Si Carey Mulligan hubiese vivido en la época en que acontece An Education, probablemente tuviera mucho que ver con la historia de Jenny, un personaje sofisticado, lleno de matices y perfilado con exquisita elegancia tal economía descriptiva que hace palidecer a la mayoría de los guiones contemporáneos.
El drama que plantea Lone Scherfig acerca de la ética de una adolescente que pone en peligro su promoción a una universidad de prestigio cuando se enamora de un adulto no ofrece nada nuevo, incluso se hubiese convertido en un enésimo cuento de hadas sin sustancia de no ser por su delicada mirada y la tierna compasión que arroja sobre sus personajes.
El argumento pronto se descubre como la puesta en relieve de la constante lucha entre placer y deber, entre el trabajo de futuro que uno no comprende en el presente frente a la percepción de la fugacidad de la vida y la idea de no estar disfrutando del presente, si bien sus juicios morales y la presión a la que están sometidos argumento y personajes acaba por ahogar parte de sus intenciones.
La fotografía de John de Borman ayuda a representar con elegancia los cambios sociales y culturales de los años sesenta, apoyados por un diseño de producción (especialmente el vestuario) que consigue esa recreación a través de trazos perfectos.
Aunque en ocasiones no sepa si decantarse por su historia de amor o por el discurso ético y moral que plantea, el buen hacer de Lone Scherfig no se plasma solamente en el trabajo actoral de su actriz protagonista, sino también en el amplio espectro de secundarios que resultan tan importantes en el devenir de los acontecimientos.

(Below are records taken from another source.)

(** C5. On a backend that does not fail, a run that nothing stops returns and collects exactly the
    garbage: [garbage] lists, once each, the stored blocks that are not protected, the result counts
    them and their bytes, and the store holds exactly the other blocks (a dry run counts them and
    deletes none).  The bound on the number of blocks of a run applies only to the collection in
    batches and to dry runs: a plain run collects all the garbage whatever the bound.  The fuel
    needed is the number of pins and of CIDs the resolver can return. *)
Theorem storage_gc_exact fuel pm k (U : gset bytes) (Hcan : pins_canonical pm)
    (Hdom : dom (pins pm) ⊆ U)
    (HU : ∀ c, fails_or (link_resolver c) (λ l, ∀ c', c' ∈ l → Cid_to_bytes c' ∈ U))
    (Hfuel : (size (pins pm) + size U ≤ fuel)%nat)
    (Hgo : ∀ i, should_stop config run i = false)
    (Hlim : max_blocks_per_run config = 0%nat ∨ dry_run config = false ∧ incremental config = false) :
  ∃ r k' garbage, gc_collect link_resolver config run fuel pm k = (Ok r, k')
    ∧ NoDup garbage
    ∧ (∀ c, c ∈ garbage ↔ is_Some (contents k !! c) ∧ ¬ protected pm c)
    ∧ blocks_collected r = length garbage
    ∧ bytes_freed r = as_u64 (Z.of_nat (stored_size (contents k) garbage))
    ∧ blocks_scanned r = size (contents k)
    ∧ interrupted r = false
    ∧ ∀ c, contents k' !! c
           = if negb (dry_run config) && bool_decide (c ∈ garbage) then None else contents k !! c.
Proof.
  destruct (mark_phase_answers fuel pm GcResult_default U) as [[[marked r] n] Hm]; [done..|].
  unfold gc_collect. rewrite Hm, st_bind_lift, Hgo.
  pose proof (mark_phase_result _ _ _ _ _ _ Hm ltac:(by split_and!)) as (Hr1 & Hr2 & Hr3).
  apply mark_phase_spec in Hm as [(i & _ & Hcancel)|Hmark]; [by rewrite go_on in Hcancel| |done].
  destruct (sweep_phase_exact (S n) marked r k) as (all & r' & k' & Hrun & Hall & -> & Hk'); [done| |].
  { destruct Hlim as [?|[??]]; [by left|by right]. }
  pose proof (cold_list_law k) as Hlaw. rewrite Hall in Hlaw. simpl in Hlaw.
  destruct (collect_all_spec (contents k) (unmarked marked all) (set_scanned (length all) r))
    as (Hn & Hb & Hi & _ & Hs).
  { simpl. rewrite Hr2. lia. }
  eexists _, k', (unmarked marked all). split; [exact Hrun|]. split_and!.
  - apply NoDup_filter. rewrite Hlaw. apply NoDup_elements.
  - intros c. unfold unmarked. rewrite list_elem_of_filter, Hmark, Hlaw, elem_of_elements, elem_of_dom.
    tauto.
  - rewrite Hn. simpl. by rewrite Hr1.
  - rewrite Hb. simpl. by rewrite Hr2.
  - rewrite Hs. simpl. rewrite Hlaw. by rewrite <- size_dom.
  - rewrite Hi. done.
  - intros c. rewrite Hk'. destruct (dry_run config); simpl; [done|].
    rewrite lookup_without. case_decide; case_bool_decide; done.
Qed.
End sweep.
End facts.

Alfred Molina, como padre de la niña, resulta especialmente soberbio en su creación, si bien el tono fabulesco de resolución fácil le reste peso al discurso hasta acabar reduciéndolo a un relato cobarde de hermosa factura técnica e interpretativa, eso sí, llena también de hermosos momentos.
No se trata en suma más que de una película sobre la adolescencia y la responsabilidad, vista esta vez a través de unos ojos maduros que saben construir el discurso con coherencia y profundidad. La tensión irreconciliable entre la densidad de su discurso y el resultado edulcorado de sus imágenes quiebra el film a la mitad y arruina buena parte de sus ambiciones.
Si Carey Mulligan hubiese vivido en la época de la película de seguro hubiese sufrido los mismos dilemas adolescentes de su personaje. Por suerte para nosotros, Mulligan vive aquí y ahora, encarnó a Jenny de la mejor forma posible y la convirtió en uno de los personajes más sofisticados y entrañables de los últimos años.